** Dataset records **

_ _ _ _

(* ===== verification/GummyrollLimits.v ===== *)
(** * Limits of the tree program, and the witnesses of its theorems

    The canopy lookup is what keeps an index past the last leaf out; and a tree
    initialised from a root gets a canopy that does not describe it. *)

From S2P Require Import Prelude Hashing MerkleSpec ChangeLog MerkleRoll MerkleRollSpec.
From S2P Require Import MerkleRollLemmas MerkleRollWrite MerkleRollTotal MerkleRollAppend.
From S2P Require Import MerkleRollInit MerkleRollTheorems MerkleRollWitnesses.
From S2P Require Import Solana Gummyroll GummyrollCanopy GummyrollTheorems.

Section limits.
Context `{Keccak} `{BuildProfile}.
Implicit Types (T : tree) (c : list Node) (d p : nat) (i : N).

(** An index past the last leaf panics in the completion of the proof, for a
    canopy of any height, the empty one included: no instruction reaches the
    tree with such an index, which the bound of [set_leaf] would let through on
    a full tree. *)
Theorem index_past_last_leaf_panics c d p T i proof :
  canopy_rep c T d p → 0 < d ≤ 30 → (2 ^ N.of_nat d ≤ i)%N → (i < 2 ^ 32 - 2 ^ N.of_nat d)%N →
  fill_in_proof_from_canopy (bytes_of_canopy c) (N.of_nat d) i proof = Panic.
Proof. apply fill_past_last_leaf. Qed.
End limits.

(** ** Instances *)
Module GToy.
Import Toy.

#[export] Instance toy_codec : EventCodec := λ ev, vec_to_list (ev_id ev).

Definition wrapper : Pubkey := toy_node 1000.
Definition admin : Pubkey := toy_node 1001.

Definition info (k : Pubkey) : AccountInfo := mk_AccountInfo k true true default_pubkey 0.

Definition accs (proof : list Node) : g_accounts :=
  mk_g_accounts (info (toy_node 1002)) (info admin) (info admin) (info wrapper) proof (Ok 7%N).

Definition zeroed (p : nat) : tree_account :=
  mk_tree_account (toy_node 1002) zero_header
    (Zeroed (size_of_MerkleRoll 3 8 + 32 * (2 ^ N.of_nat (S p) - 2))) [].

(** The tree of three appends, with a canopy of height 1. *)
Definition canopy3 : list Node := [tnode (tree_of 3) 2 0; EMPTY].

Definition account3 : tree_account :=
  mk_tree_account (toy_node 1002) (mk_MerkleRollHeader 8 3 admin admin 7)
    (Laid (state 3) (bytes_of_canopy canopy3)) [].

Lemma canopy3_rep : canopy_rep canopy3 (tree_of 3) 3 1.
Proof.
  split; [lia|done|]. intros k j Hk Hj. assert (k = 1) as -> by lia.
  change (2 ^ N.of_nat 1)%N with 2%N in Hj.
  assert (j = 0 ∨ j = 1)%N as [-> | ->] by lia; eexists; (split; [reflexivity|]).
  - split; [|done]. intros He. by vm_compute in He.
  - split; [|done]. intros _. by vm_compute.
Qed.

Lemma account3_rep : acct_rep account3 3 8 1 (astate 3).
Proof.
  split; [done|done|by apply (bool_decide_unpack _); vm_compute|].
  exists (state 3), canopy3. split; [done|]. split; [|apply canopy3_rep].
  apply state_Rep. lia.
Qed.

(** A tree with leaves 0 and 1, initialised from its root; leaf 2 is appended, and
    then proved with its right proof. *)
Definition init_append_prove (p : nat) : g_outcome unit :=
  let T := tree_of 2 in
  let T' := <[2%N:=toy_node 3]> T in
  match init_gummyroll_with_root wrapper (accs (client_proof T 3 p 1)) 3 8 (troot T 3) (leaf_at T 1) 1
          (zeroed p) with
  | (Ok _, acct) =>
      match append_instruction wrapper (accs []) (toy_node 3) acct with
      | (Ok _, acct) => (verify_leaf (accs (client_proof T' 3 p 2)) (troot T' 3) (toy_node 3) 2 acct).1
      | (r, _) => r
      end
  | (r, _) => r
  end.
End GToy.

Import Toy GToy.
#[local] Opaque toy_hashv.

(** The canopy of a tree initialised from its root does not describe it.
    [initialize_with_root] leaves the first change log without a path, so the
    event and the canopy get zero nodes for it, which stand for empty subtrees:
    later, the right proof of a leaf is refused on an account with a canopy, and
    accepted on one without. *)
Theorem init_with_root_canopy_stale :
  GToy.init_append_prove 0 = Ok tt ∧
  GToy.init_append_prove 2 = Err (Custom ConcurrentMerkleTreeError).
Proof. split; by vm_compute. Qed.

(** ** Witnesses *)

Lemma replace_leaf_refines_witness :
  wrote account3 3 8 1 (astate 3) 0 (toy_node 99)
    (replace_leaf wrapper (accs (client_proof (tree_of 1) 3 1 0)) (troot (tree_of 1) 3)
       (leaf_at (tree_of 1) 0) (toy_node 99) 0 account3).
Proof.
  apply (replace_leaf_refines wrapper _ account3 3 8 1 (astate 3) 0 (toy_node 99) 2 (tree_of 1) 0).
  - apply account3_rep.
  - by vm_compute.
  - done.
  - done.
  - done.
  - done.
  - by vm_compute.
  - by vm_compute.
  - apply no_collision_old. by vm_compute.
  - intros l Hl. assert (l = 1 ∨ l = 2) as [-> | ->] by lia; by vm_compute.
Defined.

Lemma append_instruction_refines_witness :
  wrote account3 3 8 1 (astate 3) 3 (toy_node 99)
    (append_instruction wrapper (accs []) (toy_node 99) account3).
Proof.
  pose proof (append_instruction_refines wrapper (accs []) account3 3 8 1 (astate 3) (toy_node 99)) as Hthm.
  change (a_count (astate 3)) with 3%N in Hthm. apply Hthm; clear Hthm.
  - apply account3_rep.
  - by vm_compute.
  - done.
  - done.
  - by vm_compute.
  - done.
  - intros l Hl. assert (l = 1 ∨ l = 2) as [-> | ->] by lia; by vm_compute.
Defined.

Lemma init_empty_refines_witness :
  ∃ acct', init_empty_gummyroll wrapper (accs []) 3 8 (zeroed 1) = (Ok tt, acct') ∧
    acct_rep acct' 3 8 1 (a_start ∅ 0 0 0).
Proof.
  pose proof (init_empty_refines wrapper (accs []) (zeroed 1) 3 1 8
    (size_of_MerkleRoll 3 8 + 64) 7 ltac:(by vm_compute) eq_refl eq_refl eq_refl ltac:(lia) eq_refl) as Hthm.
  cbv zeta in Hthm. rewrite decide_True in Hthm by (by apply (bool_decide_unpack _); vm_compute).
  destruct Hthm as (acct' & Hrun & HA & _). by exists acct'.
Defined.

Lemma writes_are_authorized_witness :
  run_g wrapper (accs []) (AppendLeaf (toy_node 99)) account3 =
    (Ok tt, (run_g wrapper (accs []) (AppendLeaf (toy_node 99)) account3).2) ∧
  authority (header account3) = admin.
Proof.
  split; [by vm_compute|].
  destruct (writes_are_authorized wrapper (accs []) account3 (AppendLeaf (toy_node 99)) tt
    (run_g wrapper (accs []) (AppendLeaf (toy_node 99)) account3).2) as [Hauth _]; [by vm_compute|].
  exact Hauth.
Defined.

Lemma index_past_last_leaf_panics_witness :
  fill_in_proof_from_canopy (bytes_of_canopy canopy3) 3 8 [] = Panic.
Proof.
  apply (index_past_last_leaf_panics canopy3 3 1 (tree_of 3) 8 []).
  - apply canopy3_rep.
  - lia.
  - done.
  - done.
Defined.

_ _ _ _

** What is being asked **
Each line above is to be set down again verbatim.

** Result of this exercise **
(* ===== verification/GummyrollLimits.v ===== *)
(** * Limits of the tree program, and the witnesses of its theorems

    The canopy lookup is what keeps an index past the last leaf out; and a tree
    initialised from a root gets a canopy that does not describe it. *)

From S2P Require Import Prelude Hashing MerkleSpec ChangeLog MerkleRoll MerkleRollSpec.
From S2P Require Import MerkleRollLemmas MerkleRollWrite MerkleRollTotal MerkleRollAppend.
From S2P Require Import MerkleRollInit MerkleRollTheorems MerkleRollWitnesses.
From S2P Require Import Solana Gummyroll GummyrollCanopy GummyrollTheorems.

Section limits.
Context `{Keccak} `{BuildProfile}.
Implicit Types (T : tree) (c : list Node) (d p : nat) (i : N).

(** An index past the last leaf panics in the completion of the proof, for a
    canopy of any height, the empty one included: no instruction reaches the
    tree with such an index, which the bound of [set_leaf] would let through on
    a full tree. *)
Theorem index_past_last_leaf_panics c d p T i proof :
  canopy_rep c T d p → 0 < d ≤ 30 → (2 ^ N.of_nat d ≤ i)%N → (i < 2 ^ 32 - 2 ^ N.of_nat d)%N →
  fill_in_proof_from_canopy (bytes_of_canopy c) (N.of_nat d) i proof = Panic.
Proof. apply fill_past_last_leaf. Qed.
End limits.

(** ** Instances *)
Module GToy.
Import Toy.

#[export] Instance toy_codec : EventCodec := λ ev, vec_to_list (ev_id ev).

Definition wrapper : Pubkey := toy_node 1000.
Definition admin : Pubkey := toy_node 1001.

Definition info (k : Pubkey) : AccountInfo := mk_AccountInfo k true true default_pubkey 0.

Definition accs (proof : list Node) : g_accounts :=
  mk_g_accounts (info (toy_node 1002)) (info admin) (info admin) (info wrapper) proof (Ok 7%N).

Definition zeroed (p : nat) : tree_account :=
  mk_tree_account (toy_node 1002) zero_header
    (Zeroed (size_of_MerkleRoll 3 8 + 32 * (2 ^ N.of_nat (S p) - 2))) [].

(** The tree of three appends, with a canopy of height 1. *)
Definition canopy3 : list Node := [tnode (tree_of 3) 2 0; EMPTY].

Definition account3 : tree_account :=
  mk_tree_account (toy_node 1002) (mk_MerkleRollHeader 8 3 admin admin 7)
    (Laid (state 3) (bytes_of_canopy canopy3)) [].

Lemma canopy3_rep : canopy_rep canopy3 (tree_of 3) 3 1.
Proof.
  split; [lia|done|]. intros k j Hk Hj. assert (k = 1) as -> by lia.
  change (2 ^ N.of_nat 1)%N with 2%N in Hj.
  assert (j = 0 ∨ j = 1)%N as [-> | ->] by lia; eexists; (split; [reflexivity|]).
  - split; [|done]. intros He. by vm_compute in He.
  - split; [|done]. intros _. by vm_compute.
Qed.

Lemma account3_rep : acct_rep account3 3 8 1 (astate 3).
Proof.
  split; [done|done|by apply (bool_decide_unpack _); vm_compute|].
  exists (state 3), canopy3. split; [done|]. split; [|apply canopy3_rep].
  apply state_Rep. lia.
Qed.

(** A tree with leaves 0 and 1, initialised from its root; leaf 2 is appended, and
    then proved with its right proof. *)
Definition init_append_prove (p : nat) : g_outcome unit :=
  let T := tree_of 2 in
  let T' := <[2%N:=toy_node 3]> T in
  match init_gummyroll_with_root wrapper (accs (client_proof T 3 p 1)) 3 8 (troot T 3) (leaf_at T 1) 1
          (zeroed p) with
  | (Ok _, acct) =>
      match append_instruction wrapper (accs []) (toy_node 3) acct with
      | (Ok _, acct) => (verify_leaf (accs (client_proof T' 3 p 2)) (troot T' 3) (toy_node 3) 2 acct).1
      | (r, _) => r
      end
  | (r, _) => r
  end.
End GToy.

Import Toy GToy.
#[local] Opaque toy_hashv.

(** The canopy of a tree initialised from its root does not describe it.
    [initialize_with_root] leaves the first change log without a path, so the
    event and the canopy get zero nodes for it, which stand for empty subtrees:
    later, the right proof of a leaf is refused on an account with a canopy, and
    accepted on one without. *)
Theorem init_with_root_canopy_stale :
  GToy.init_append_prove 0 = Ok tt ∧
  GToy.init_append_prove 2 = Err (Custom ConcurrentMerkleTreeError).
Proof. split; by vm_compute. Qed.

(** ** Witnesses *)

Lemma replace_leaf_refines_witness :
  wrote account3 3 8 1 (astate 3) 0 (toy_node 99)
    (replace_leaf wrapper (accs (client_proof (tree_of 1) 3 1 0)) (troot (tree_of 1) 3)
       (leaf_at (tree_of 1) 0) (toy_node 99) 0 account3).
Proof.
  apply (replace_leaf_refines wrapper _ account3 3 8 1 (astate 3) 0 (toy_node 99) 2 (tree_of 1) 0).
  - apply account3_rep.
  - by vm_compute.
  - done.
  - done.
  - done.
  - done.
  - by vm_compute.
  - by vm_compute.
  - apply no_collision_old. by vm_compute.
  - intros l Hl. assert (l = 1 ∨ l = 2) as [-> | ->] by lia; by vm_compute.
Defined.

Lemma append_instruction_refines_witness :
  wrote account3 3 8 1 (astate 3) 3 (toy_node 99)
    (append_instruction wrapper (accs []) (toy_node 99) account3).
Proof.
  pose proof (append_instruction_refines wrapper (accs []) account3 3 8 1 (astate 3) (toy_node 99)) as Hthm.
  change (a_count (astate 3)) with 3%N in Hthm. apply Hthm; clear Hthm.
  - apply account3_rep.
  - by vm_compute.
  - done.
  - done.
  - by vm_compute.
  - done.
  - intros l Hl. assert (l = 1 ∨ l = 2) as [-> | ->] by lia; by vm_compute.
Defined.

Lemma init_empty_refines_witness :
  ∃ acct', init_empty_gummyroll wrapper (accs []) 3 8 (zeroed 1) = (Ok tt, acct') ∧
    acct_rep acct' 3 8 1 (a_start ∅ 0 0 0).
Proof.
  pose proof (init_empty_refines wrapper (accs []) (zeroed 1) 3 1 8
    (size_of_MerkleRoll 3 8 + 64) 7 ltac:(by vm_compute) eq_refl eq_refl eq_refl ltac:(lia) eq_refl) as Hthm.
  cbv zeta in Hthm. rewrite decide_True in Hthm by (by apply (bool_decide_unpack _); vm_compute).
  destruct Hthm as (acct' & Hrun & HA & _). by exists acct'.
Defined.

Lemma writes_are_authorized_witness :
  run_g wrapper (accs []) (AppendLeaf (toy_node 99)) account3 =
    (Ok tt, (run_g wrapper (accs []) (AppendLeaf (toy_node 99)) account3).2) ∧
  authority (header account3) = admin.
Proof.
  split; [by vm_compute|].
  destruct (writes_are_authorized wrapper (accs []) account3 (AppendLeaf (toy_node 99)) tt
    (run_g wrapper (accs []) (AppendLeaf (toy_node 99)) account3).2) as [Hauth _]; [by vm_compute|].
  exact Hauth.
Defined.

Lemma index_past_last_leaf_panics_witness :
  fill_in_proof_from_canopy (bytes_of_canopy canopy3) 3 8 [] = Panic.
Proof.
  apply (index_past_last_leaf_panics canopy3 3 1 (tree_of 3) 8 []).
  - apply canopy3_rep.
  - lia.
  - done.
  - done.
Defined.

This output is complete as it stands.